The Georgian government has decided to turn down a 75-million-euro loan from the European Union following an EU threat to cut financial assistance in response to Tbilisi’s failure to implement reforms.
Prime Minister Irakli Garibashvili announced the refusal of the loan on August 31, and government officials have justified the move by a desire to reduce foreign debt and “high economic growth” that Tbilisi claims has obviated the need for the loan.
The 150-million-euro loan was offered to Georgia last year to help the country manage the COVID-19 pandemic. Half had already been disbursed, and the other half was conditioned on Georgia meeting certain political obligations, most notably judicial reforms aimed at reducing the control of the ruling party over the court system.

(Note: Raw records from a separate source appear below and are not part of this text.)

Lemma run_key (d : debt) s last : under_way s (Some last) -> d.1 = Some last -> exists r, lockRun (c_locks s) = Some r /\ lock_key r = lock_key last.1.
Proof.
  destruct last as [c held]. cbn. destruct (lockRun (c_locks s)) as [r|]; [|done]. intros (_ & _ & H) _. exists r. split; [done|].
  by destruct H as [[-> _]|(_ & _ & -> & _)].
Qed.
Lemma owed_names helper' d s (x : bw_lock * jstr) : balanced helper' d s -> x ∈ owed d -> lock_key x.1 ∈ lockSecretNames (c_locks s).
Proof.
  intros [Bq Br _ _ _ _ _] Hx. unfold lockSecretNames. apply elem_of_app. unfold owed in Hx. apply elem_of_app in Hx as [Hx|Hx].
  - right. destruct d as [[last|] waiting]; cbn [fst] in *; [|by apply elem_of_nil in Hx]. apply list_elem_of_singleton in Hx as ->.
    destruct (run_key (Some last, waiting) s last Br eq_refl) as (r & -> & E). rewrite E. by left.
  - left. rewrite Bq, map_map. by apply (list_elem_of_fmap_2 (fun x : bw_lock * jstr => lock_key x.1)).
Qed.

Lemma bills_forget : bills helper (forgetVault at_).
Proof.
  intros s d B P. exists d. unfold forgetVault, reading. cbv zeta. rewrite then_effects, then_state. cbn [fst snd update app].
  match goal with |- context [(if vaultHelperActive at_ then cause ?e else skip) ?x] =>
    assert (H : forall h : bool, ledger helper d ((if h then cause e else skip) x).2 = Some d /\ ((if h then cause e else skip) x).1 = x) by (by intros []) end.
  destruct (H (vaultHelperActive at_)) as [-> ->]. split; [done|]. split; [|exact P]. pose proof (fun x => owed_names helper d s x B) as N.
  destruct B as [Bq Br Bf Bn Bd Bh Bo Bs Bc Bt]. split; try done.
  - intros E. specialize (Bh E). rewrite Forall_forall in *. intros x Hx. cbn. rewrite map_lookup_filter_Some. split; [by apply Bh|by apply N].
  - intros k v. cbn. rewrite map_lookup_filter_Some. intros [? _]. by eapply Bo.
Qed.

Lemma given_key s key held : (helper = Some false -> vaultLocalSecrets s !! key = Some held) ->
  key_given helper held (if vaultHelperActive at_ then None else vaultLocalSecrets s !! key) = true.
Proof.
  intros H. destruct helper as [h|]; [|done]. cbn. rewrite <- (Hh h eq_refl). apply bool_decide_eq_true. destruct h; [done|]. by rewrite H.
Qed.

(** The first lock that waits is started. *)
Lemma bills_pump s d : balanced helper d s -> settles helper (pumpBwLock at_) s d.
Proof.
  intros B. unfold settles, pumpBwLock, reading. destruct (is_some _ || _) eqn:E.
  { exists d. split; [done|]. split; [done|]. intros Er. pose proof (b_run _ _ _ B) as Br. unfold under_way in Br. cbn [fst skip] in Er. rewrite Er in *. cbn in E.
    destruct d.1 as [[]|]; congruence || done. }
  apply orb_false_iff in E as [Er Ep]. apply is_some_false in Er.
  destruct (lockQueue (c_locks s)) as [|r queue] eqn:Eq; [exists d; split; [done|]; split; [done|by left]|].
  destruct B as [Bq Br Bf Bn Bd Bh Bo Bs Bc Bt]. unfold under_way in Br. rewrite Er in Br. destruct d as [[last|] waiting]; [by destruct last|]. cbn [fst snd] in *.
  destruct waiting as [|[r' held] waiting]; [by rewrite Eq in Bq|]. rewrite Eq in Bq. injection Bq as -> ->. apply Forall_cons in Bf as [[Fa Fc] Bf]. cbn [fst] in *.
  exists (Some (first_run r', held), waiting). rewrite then_effects, then_state. unfold runBwLockStep, reading. cbn. rewrite Ep, Fc, Fa.
  change (mkLock (lock_slot r') (lock_key r') (0 + 1) false) with (first_run r'). split.
  { cbn [snd fst then_do update cause app ledger on_locks]. rewrite bool_decide_eq_true_2 by done. rewrite given_key; [done|]. cbn. intros E. specialize (Bh E). cbn in Bh.
    apply Forall_cons in Bh as [Bh _]. done. }
  split; [|done]. split; cbn; [done| |exact Bf| |exact Bd| |exact Bo|exact Bs|exact Bc|].
  - split; [lia|]. split; [done|]. left. by split; [|left].
  - apply Forall_cons in Bn as [? ?]. by apply Forall_cons.
  - intros E. specialize (Bh E). apply Forall_cons in Bh as [? ?]. by apply Forall_cons.
  - rewrite Bt, Er, Ep. split; [by intros [? _]|by intros [_ ?]].
Qed.

(** The call for the next run of the lock under way. *)
Lemma bills_step s d rest : balanced helper d s -> c_later s = LockStep :: rest -> settles helper (runBwLockStep at_) (set_later (fun _ => rest) s) d.
Proof.
  intros [Bq Br Bf Bn Bd Bh Bo Bs Bc Bt] El. rewrite El in Bc, Bt. cbn in Bc, Bt. apply NoDup_cons in Bc as [Hn Bc].
  destruct (proj1 Bt ltac:(by left)) as [Er Ep]. unfold under_way in Br. destruct (lockRun (c_locks s)) as [r|] eqn:Er'; [|done].
  destruct d as [[[c held]|] waiting]; [|done]. cbn [fst] in Br. destruct Br as (Ha & Hc & Hr). rewrite Ep in Hr.
  assert (G : exists r1, (if lock_checking r then r else mkLock (lock_slot r) (lock_key r) (attempts r + 1) false) = r1
    /\ next_run c = Some r1 /\ lock_key r1 = lock_key c /\ 1 <= attempts r1 <= 2 /\ (lock_checking r1 = true -> attempts r1 = 2)).
  { eexists. split; [done|]. destruct Hr as [[-> [?|[Ea Ek]]]|(Ea & Ek & -> & _)]; [done| |]; unfold next_run; rewrite Ek; cbn [lock_checking].
    - rewrite Ea. cbn. split_and!; try done; lia.
    - rewrite Ea. cbn. split_and!; try done; lia. }
  destruct G as (r1 & E1 & Hx & Hk & Ha1 & Hc1). unfold settles, runBwLockStep, reading. cbn [c_locks set_later]. rewrite Er', Ep. cbv zeta. rewrite E1.
  exists (Some (r1, held), waiting). cbn [owed fst snd app map] in *. split.
  { cbn [snd fst then_do update cause app ledger on_locks]. rewrite bool_decide_eq_true_2 by done. rewrite given_key; [done|]. cbn. intros E. specialize (Bh E).
    apply Forall_cons in Bh as [Bh _]. cbn in Bh. by rewrite Hk. }
  split; [|done]. split; cbn; rewrite ?Hk; try done.
  - split; [done|]. split; [done|]. left. by split; [|left].
  - apply Forall_cons in Bn as [Bn Bn']. apply Forall_cons. split; [|done]. cbn in *. by rewrite Hk.
  - intros E. specialize (Bh E). apply Forall_cons in Bh as [Bh Bh']. apply Forall_cons. split; [|done]. cbn in *. by rewrite Hk.
  - split; [intros ?; by destruct Hn|by intros [_ ?]].
Qed.

(** A lock asked for is held back with the session key of the moment. *)
Lemma balanced_asked s d : balanced helper d s -> let n := lockSeq (c_locks s) + 1 in
  let run := mkLock (activeSlot (c_vault s)) (lock_name n) 0 false in
  balanced helper (d.1, d.2 ++ [(run, session (c_vault s))])
    (set_locks (fun l => set_queue (lockQueue l ++ [run]) (set_seq n l))
      (set_secrets (fun m => if vaultHelperActive at_ then m else <[lock_name n := session (c_vault s)]> m) s)).
Proof.
  intros B. cbv zeta. set (n := lockSeq (c_locks s) + 1). set (run := mkLock _ _ 0 false). set (held := session (c_vault s)).
  destruct d as [last waiting]. assert (Ho : owed (last, waiting ++ [(run, held)]) = owed (last, waiting) ++ [(run, held)]) by (unfold owed; cbn; by rewrite app_assoc).
  destruct B as [Bq Br Bf Bn Bd Bh Bo Bs Bc Bt].
  assert (Hfresh : forall x, x ∈ owed (last, waiting) -> lock_key x.1 <> lock_name n).
  { intros x Hx. rewrite Forall_forall in Bn. destruct (Bn x Hx) as (i & Hi & ->). intros E. apply lock_name_inj in E; unfold n in *; lia. }
  cbn [fst snd]. split; rewrite ?Ho; cbn in *; try done.
  - by rewrite map_app, Bq.
  - apply Forall_app. split; [done|]. by apply Forall_singleton.
  - apply Forall_app. split; [|apply Forall_singleton; exists n; split; [unfold n; lia|done]].
    eapply Forall_impl; [exact Bn|]. cbn. intros x (i & ? & ?). exists i. split; [unfold n; lia|done].
  - rewrite map_app. apply NoDup_app. split; [done|]. split; [|by apply NoDup_singleton]. intros k Hk Hn. cbn in Hn. apply list_elem_of_singleton in Hn as ->.
    apply list_elem_of_fmap in Hk as (x & Hx & Hin). by apply (Hfresh x Hin).
  - intros E0. rewrite <- (Hh false E0). specialize (Bh E0). apply Forall_app. split; [|apply Forall_singleton; cbn; by rewrite lookup_insert_eq].
    rewrite Forall_forall in *. intros x Hx. rewrite lookup_insert_ne; [by apply Bh|]. intros E. by apply (Hfresh x Hx).
  - intros k v Hk. rewrite map_app. apply elem_of_app. destruct (vaultHelperActive at_); [left; by eapply Bo|].
    apply lookup_insert_Some in Hk as [[<- _]|[_ ?]]; [right; by left|left; by eapply Bo].
  - unfold n. lia.
Qed.

Lemma bills_request : bills helper (requestBwLock at_).
Proof.
  intros s d B P. unfold settles, requestBwLock, reading. destruct (nonempty (session (c_vault s))) eqn:Ev; [|by exists d]. cbn [negb]. cbv zeta.
  pose proof (balanced_asked s d B) as B2. cbv zeta in B2. set (n := lockSeq (c_locks s) + 1) in *. set (run := mkLock _ _ 0 false) in *.
  rewrite !then_effects, !then_state. set (s1 := (on_locks (set_seq n) s).1).
  assert (H : ledger helper d (holdSession at_ (lock_name n) s1).2 = Some d /\ (holdSession at_ (lock_name n) s1).1
    = set_secrets (fun m => if vaultHelperActive at_ then m else <[lock_name n := session (c_vault s)]> m) s1).
  { unfold holdSession, reading. change (session (c_vault s1)) with (session (c_vault s)). rewrite Ev. destruct (vaultHelperActive at_); [split; [done|by destruct s1]|done]. }
  destruct H as [E E']. rewrite E'. cbn [fst snd update app on_locks cause].
  match goal with |- context [pumpBwLock at_ ?x] => change x with (set_locks (fun l => set_queue (lockQueue l ++ [run]) (set_seq n l))
      (set_secrets (fun m => if vaultHelperActive at_ then m else <[lock_name n := session (c_vault s)]> m) s)) end.
  destruct (bills_pump _ _ B2) as (d' & Ed & B' & P'). exists d'. split; [|by split].
  rewrite ledger_app, E. cbn [app ledger attempts lock_checking run]. rewrite Ev. exact Ed.
Qed.

(** The lock under way is settled, its process gone. *)
Lemma bills_finish s0 s c held waiting r : balanced helper (Some (c, held), waiting) s0 -> lockRun (c_locks s0) = Some r -> lockProc (c_locks s0) = true ->
  c_locks s = set_lockProc false (c_locks s0) -> vaultLocalSecrets s = vaultLocalSecrets s0 -> c_later s = c_later s0 ->
  settles helper (finishBwLock at_) s (Some (c, held), waiting).
Proof.
  intros [Bq Br Bf Bn Bd Bh Bo Bs Bc Bt] Er Ep El Es Ec. unfold settles, finishBwLock, reading. rewrite El. cbn [lockRun set_lockProc]. rewrite Er. unfold forgetVaultSecret.
  destruct (run_key (Some (c, held), waiting) s0 (c, held) Br eq_refl) as (r' & E & Hk). rewrite Er in E. injection E as <-. cbn [fst] in Hk.
  set (s2 := set_locks (set_run None) (set_secrets (delete (lock_key c)) s)). set (s3 := (callLater PumpLock s2).1).
  destruct (calls_later PumpLock s2 (or_introl eq_refl)) as [N I]; [cbn; by rewrite Ec|].
  assert (B3 : balanced helper (None, waiting) s3).
  { cbn in Bn, Bd, Bo. apply Forall_cons in Bn as [_ Bn]. apply NoDup_cons in Bd as [Hd Bd].
    split; cbn [owed fst snd app]; try exact N; unfold under_way; cbn [fst c_locks s3 s2 callLater update set_later set_locks set_secrets set_run vaultLocalSecrets]; rewrite ?El, ?Es; try done.
    - intros E0. specialize (Bh E0). cbn in Bh. apply Forall_cons in Bh as [_ Bh]. rewrite Forall_forall in *. intros x Hx. rewrite lookup_delete_ne; [by apply Bh|].
      intros E1. apply Hd. rewrite E1. by apply (list_elem_of_fmap_2 (fun x : bw_lock * jstr => lock_key x.1)).
    - intros k v [Hne Hv]%lookup_delete_Some. apply Bo in Hv. cbn in Hv. apply elem_of_cons in Hv as [->|?]; [by destruct Hne|done].
    - split; [|by intros [? _]]. intros H. apply I in H as [?|H]; [done|]. cbn in H. rewrite Ec in H. apply Bt in H as [_ H]. congruence. }
  assert (P3 : pumped s3) by (intros _; right; by apply I; left).
  destruct (bills_unbilled helper (maybeAckSleep at_) ltac:(bills) s3 _ B3 P3) as (d' & E' & B' & P').
  exists d'. rewrite !then_effects, !then_state. cbn [fst snd update app cause on_locks ledger]. rewrite Hk, str_eqb_refl. exact (conj E' (conj B' P')).
Qed.
Lemma follows_refresh : follows refreshEnvelope.
Proof. unfold refreshEnvelope. follows. Qed.
Hint Resolve follows_refresh : follows.
Lemma follows_purge_method m' : follows (purgeQuickUnlockMethod m').
Proof.
  apply follows_reading. intros s. apply follows_if; [|apply follows_queue_purge, of_method_key]. apply follows_aside, aside_books.
  intros b. by case_bool_decide.
Qed.
Hint Resolve follows_purge_method : follows.
Lemma follows_readiness : follows envelopeReadinessChanged.
Proof.
  unfold envelopeReadinessChanged, runPendingPurges. apply follows_reading. intros s. apply follows_if; [follows|]. apply follows_then; [follows|].
  apply follows_reading. intros s'. apply follows_if; [follows|]. apply follows_then; [by apply follows_aside, aside_books|follows].
Qed.
Lemma follows_reconcile : follows reconcileDisabledMethods.
Proof.
  apply follows_reading. intros s. apply follows_if; [follows|]. apply follows_each. intros m'. apply follows_reading. intros s'. cbv zeta.
  do 3 (apply follows_if; [follows|]). apply follows_queue_purge, of_method_key.
Qed.
Hint Resolve follows_readiness follows_reconcile : follows.
Lemma follows_inspected code out : follows (on_inspected code out).
Proof. unfold on_inspected. cbv zeta. follows. Qed.

Lemma settle_books j p f H s l fs n : kind j = Purge p -> booked (tag j :: H) s l -> quickUnlockPurgePending (j_books s) !! key p = Some (job_id j) ->
  (forall b, quickUnlockPurgePending (f b) = delete (key p) (quickUnlockPurgePending b) /\ quickUnlockPurgeAttempts (f b) = quickUnlockPurgeAttempts b
    /\ quickUnlockMethodGeneration (f b) = quickUnlockMethodGeneration b /\ quickUnlockAccountGeneration (f b) = quickUnlockAccountGeneration b
    /\ reconciledMethods (f b) ⊆ {[key p]} ∪ reconciledMethods b) ->
  0 <= n <= 1 -> (forall k, generation fs k = generation (failed l) k + if decide (k = key p) then n else 0) ->
  booked H (set_books f s) (mkLedger (last_taken l) (asked_since l) fs).
Proof.
  intros K [] E F N FS. destruct (F (j_books s)) as (P & A & M & G & R).
  assert (C : forall p', isCurrent (set_books f s) p' = isCurrent s p') by (intros p'; unfold isCurrent; cbn; by rewrite M, G).
  split; cbn; rewrite ?P, ?A, ?M; auto.
  - intros k id. rewrite lookup_delete_Some. intros [D Hk]. destruct (b_pending0 k id Hk) as (p' & Hp & Hk' & C').
    exists p'. rewrite C. apply elem_of_cons in Hp as [Ht|Hp]; [|done]. unfold tag in Ht. congruence.
  - intros id p' Hp. apply (b_keys0 id). by right.
  - intros k. rewrite FS. destruct (b_attempts0 k) as (F1 & L & U). destruct (decide (k = key p)) as [->|D].
    + rewrite lookup_delete_eq. rewrite E in L. destruct (decide (is_Some None)) as [[? ?]|_]; [done|].
      destruct (decide (is_Some (Some _))) as [_|D]; [|by destruct D; eexists]. lia.
    + rewrite lookup_delete_ne by done. rewrite Z.add_0_r. done.
  - intros k. rewrite lookup_delete_is_Some. intros [D Hk] Hr. apply R, elem_of_union in Hr as [Hr%elem_of_singleton|Hr]; [congruence|]. by apply (b_reconciled0 k).
Qed.

Lemma follows_call_retry p : of_method (method p) (key p) = true -> follows (callLater (RetryPurge p)).
Proof.
  intros K s l []. exists l. split; [done|]. split; cbn; auto. intros p' Hp. apply elem_of_app in Hp as [Hp|Hp%list_elem_of_singleton]; [auto|]. by simplify_eq.
Qed.

Definition reads (f : job_act) (s : jobs) (l : purge_ledger) : Prop :=
  exists l', ledger_read m l (f s).2 = Some l' /\ booked (holders (f s).1) (f s).1 l'.
Lemma reads_then f g s l : reads f s l -> follows g -> reads (f ;> g) s l.
Proof.
  intros (l1 & E1 & B1) Hg. destruct (Hg _ l1 B1) as (l2 & E2 & B2). exists l2. rewrite effects_then, after_then, ledger_read_app, E1. done.
Qed.
Lemma reads_books f g s l : reads g (set_books f s) l -> reads (on_books f ;> g) s l.
Proof. unfold reads. by rewrite effects_then, after_then. Qed.

Lemma purged_books j p code s l : kind j = Purge p -> booked (tag j :: holders s) s l -> reads (on_purged j p code) s l.
Proof.
  intros K B. unfold on_purged, reads, reading. destruct (negb (isCurrent s p) || _) eqn:G.
  { exists l. split; [done|]. apply (booked_drop (tag j)); [done|]. cbn. rewrite K. intros p' [= <-] C E.
    apply orb_true_iff in G as [G|G]; [by rewrite C in G|]. apply negb_true_iff, bool_decide_eq_false in G. done. }
  fold (reads (on_books (settled p (code =? 0)) ;> (if code =? 0 then skip else cause (PurgeFailed (key p)) ;> if logoutPending (j_panel s) then skip else callLater (RetryPurge p)) ;> if logoutPending (j_panel s) then skip else refreshEnvelope) s l).
  apply orb_false_iff in G as [C E]. apply negb_false_iff, bool_decide_eq_true in E.
  assert (Kp : of_method (method p) (key p) = true) by (apply (b_keys _ _ _ B (job_id j)); rewrite <- K; left).
  destruct (b_attempts _ _ _ B (key p)) as (F0 & F1 & F2). rewrite E in F1. destruct (decide (is_Some (Some (job_id j)))) as [_|N]; [|by destruct N; eexists].
  assert (S : forall fs n, 0 <= n <= 1 -> (forall k, generation fs k = generation (failed l) k + if decide (k = key p) then n else 0) ->
    booked (holders s) (set_books (settled p (code =? 0)) s) (mkLedger (last_taken l) (asked_since l) fs)).
  { intros fs n. apply (settle_books j p); try done. intros b. unfold settled. destruct (code =? 0); cbn; repeat split; set_solver. }
  apply (reads_books (settled p (code =? 0))). apply reads_then; [|follows]. destruct (code =? 0).
  - exists l. split; [done|]. destruct l. apply (S _ 0); [lia|]. intros k. case_decide; cbn; lia.
  - apply reads_then; [|apply follows_if; [follows|by apply follows_call_retry]].
    eexists. split; [cbn [cause snd ledger_read ledger_enter]; by rewrite (proj2 (Z.ltb_lt _ _)) by lia|]. apply (S _ 1); [lia|].
    intros k. cbn [failed]. rewrite generation_insert. case_decide; subst; lia.
Qed.

(** ** Every handler follows the ledger *)

Lemma follows_retry p : of_method (method p) (key p) = true -> follows (retry_purge p).
Proof. intros K. apply follows_reading. intros s. apply follows_if; [by apply follows_queue_purge|follows]. Qed.

Lemma done_books j code out s l : booked (tag j :: holders s) s l -> reads (on_done j code out) s l.
Proof.
  intros B. unfold on_done. destruct (kind j) as [|p| |] eqn:K; [|by eapply purged_books|apply follows_inspected|].
  all: try (apply follows_aside; [aside|]). all: apply (booked_drop (tag j)); [done|]; cbn; by rewrite K.
Qed.

Lemma reads_aside f g s l H : booked (H ++ holders s) s l -> aside f -> (forall s', booked (H ++ holders s') s' l -> reads g s' l) -> reads (f ;> g) s l.
Proof.
  intros B F G. destruct (F s) as [W R]. unfold reads. rewrite effects_then, after_then, ledger_read_app, R. apply G.
  rewrite (holders_same s) by done. by eapply booked_same.
Qed.

Lemma ended_books j code out held s l : booked (holders s) s l -> envelopeJob (j_queue s) = Some j -> reads (job_ended j code out held) s l.
Proof.
  intros B J. unfold job_ended, reads, reading. rewrite after_then, effects_then. cbn [update fst snd app].
  set (clear := if secretOutput j then _ else _). set (answer := if accepting s j || alwaysDone j then _ else _). set (check := if unlock j then cause RecheckStatus else skip).
  apply (reads_aside clear (answer ;> check) (set_job None s) l [tag j]); [|unfold clear; aside|].
  - apply (booked_sub (holders s)).
    + unfold holders in *. rewrite J in *. destruct B. by split.
    + intros id p. unfold holders. rewrite J. cbn. rewrite !map_app, elem_of_cons, !elem_of_app. cbn. rewrite list_elem_of_singleton, elem_of_nil. tauto.
  - intros s' B'. apply reads_then; [|unfold check; follows]. unfold answer. destruct (accepting s j || alwaysDone j) eqn:D; [by apply done_books|].
    apply follows_aside; [aside|]. apply (booked_drop (tag j)); [done|]. cbn. intros p K. apply orb_false_iff in D as [_ D]. unfold alwaysDone in D. by rewrite K in D.
Qed.

Lemma follows_finish code out held : follows (finish code out held).
Proof.
  apply follows_then; [follows|]. intros s l B. unfold onEnvelopeJobExited, reading. destruct (scrubbing (j_proc s)); [apply (follows_then _ _); [follows..|done]|].
  apply (reads_then _ next_job); [|follows]. destruct (envelopeJob (j_queue s)) eqn:J; [by apply ended_books|by apply follows_skip].
Qed.
Hint Resolve follows_finish : follows.

Lemma follows_keep p : (forall j q, kind j = Purge q -> p j = true) -> follows (keep_jobs p).
Proof.
  intros N s l B. exists l. split; [done|]. apply (booked_sub (holders s)).
  2: { intros id q. unfold holders. cbn. rewrite !map_app, !elem_of_app, !list_elem_of_fmap. setoid_rewrite elem_of_bfilter. unfold tag.
       split; (intros [(j & E & Q)|?]; [left; exists j; split; [done|]|by right]); injection E as _ E; symmetry in E; specialize (N j q E); tauto. }
  destruct B. split; cbn; auto.
  - clear - b_order0. change (?l :: ?x ++ ?y) with ((l :: x) ++ y) in *. apply StronglySorted_app in b_order0 as (O1 & O2 & O3).
    apply StronglySorted_app. assert (S : forall i, i ∈ map job_id (List.filter p (envelopeJobs (j_queue s))) -> i ∈ map job_id (envelopeJobs (j_queue s))).
    { intros i. rewrite !list_elem_of_fmap. setoid_rewrite elem_of_bfilter. naive_solver. }
    split; [|split; [|done]].
    + intros x y Hx. apply O1. apply elem_of_cons in Hx as [->|Hx]; [by left|right; auto].
    + apply StronglySorted_cons in O2 as [F O]. apply StronglySorted_cons. split; [rewrite Forall_forall in *; auto|].
      clear - O. induction (envelopeJobs (j_queue s)) as [|j q IH]; [done|]. cbn in O |- *. apply StronglySorted_cons in O as [F O]. destruct (p j); [|auto].
      cbn. apply StronglySorted_cons. split; [|auto]. rewrite Forall_forall in *. intros i Hi. apply F. revert Hi. rewrite !list_elem_of_fmap. setoid_rewrite elem_of_bfilter. naive_solver.
  - intros j q Q. apply elem_of_bfilter in Q as [Q _]. auto.
Qed.

(** The unlock that is cancelled answers for no removal. *)
Lemma unlock_dropped s l : booked (holders s) s l -> (forall j, envelopeJob (j_queue s) = Some j -> unlock j = true) -> booked (holders (set_job None s)) (set_job None s) l.
Proof.
  intros B U. apply (booked_sub (holders s)); [destruct B; by split|]. intros id p. unfold holders. cbn. rewrite !map_app, !elem_of_app. cbn.
  destruct (envelopeJob (j_queue s)) as [j|]; cbn; rewrite ?elem_of_nil; [|tauto]. rewrite list_elem_of_singleton.
  specialize (U j eq_refl). unfold unlock in U. unfold tag. split; [tauto|]. intros [?|E]; [by left|]. injection E as _ E. by rewrite <- E in U.
Qed.
(** Three templates, two of them for chain 0 and one for chain 2. *)
Definition headers_ex : Protein Z :=
  headers_only (Some "m1") (Some ["a"; "b"; "c"]) (Some [0; 2; 0]).

(** A PDB string of two chains, as [to_pdb] lays it out. *)
Definition two_chains_pdb : string :=
  join (String newline "")
    ["MODEL     1"; "PARENT old"; "ATOM      1"; "TER       2"; "ATOM      3";
     "TER       4"; "ENDMDL"; "END"; ""].

Close Scope Z_scope.

(** ** The constructors of [msa.py]

    The constructors of the imported kernels and the random initial weights
    are left open. *)
Record kernels (F : Type) := mkKernels {
  new_LayerNorm : nat → LayerNorm.t F;
  (* qkv_dim, c, n_head, out_dim, gating, last_bias_fuse (if given) *)
  new_SelfAttention : nat → nat → nat → nat → bool → option bool → SelfAttention.t F;
  (* qkv_dim, c, n_head, out_dim *)
  new_GlobalAttention : nat → nat → nat → nat → GlobalAttention.t F;
  new_Transition : nat → Transition.t F;
  (* [torch.nn.init.normal_] on a tensor of [n_head] rows and [d_pair] columns *)
  init_normal : nat → nat → T2 F
}.
Arguments mkKernels {F}.
Arguments new_LayerNorm {F} _ _.
Arguments new_SelfAttention {F} _ _ _ _ _ _ _.
Arguments new_GlobalAttention {F} _ _ _ _ _.
Arguments new_Transition {F} _ _.
Arguments init_normal {F} _ _ _.

(** [MSARowAttentionWithPairBias.__init__]; a new [nn.Module] is in training
    mode. *)
Definition MSARowAttentionWithPairBias__init__ {F} `{Num F} (K : kernels F)
    (d_node d_pair c n_head : nat) (p_drop : F) : MSARowAttentionWithPairBias.t F :=
  MSARowAttentionWithPairBias.mk p_drop
    (new_LayerNorm K d_node) (new_LayerNorm K d_pair)
    (init_normal K n_head d_pair)
    (new_SelfAttention K d_node c n_head d_node true (Some true))
    (replicate d_node fzero)
    true.

(** [MSAColumnAttention.__init__] and [MSAColumnGlobalAttention.__init__]. *)
Definition MSAColumnAttention__init__ {F} (K : kernels F) (d_node c n_head : nat)
    : MSAColumnAttention.t F :=
  MSAColumnAttention.mk (new_LayerNorm K d_node)
    (new_SelfAttention K d_node c n_head d_node true None).
Definition MSAColumnGlobalAttention__init__ {F} (K : kernels F)
    (d_node c n_head : nat) : MSAColumnGlobalAttention.t F :=
  MSAColumnGlobalAttention.mk (new_LayerNorm K d_node)
    (new_GlobalAttention K d_node c n_head d_node).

In a press conference, Garibashvili thanked the EU “for all the help” during the pandemic and "in general,” adding “this is a loan… not a grant or aid.” But he also argued that the loan had become the subject of “political insinuations,” blaming the opposition for using it against the ruling party.
In response, the EU issued a statement saying that the Georgian government in any case had not fulfilled the conditions of getting the loan. In particular, the EU said the process of the recent selection of judges for the Supreme Court had not followed the principles recommended by the Council of Europe’s Venice Commission.
“While we respect the decision of Georgian authorities, at the same time, we note that Georgia failed to sufficiently address the condition for this macro-financial assistance, and notably, to increase the independence, accountability and quality of the judicial system,” the EU’s interim charge d’affaires in Tbilisi, Julien Crampes, said in the statement.
Viola von Cramon, a member of the EU parliament, was more blunt, tweeting: “You can't decline what you were not eligible for.”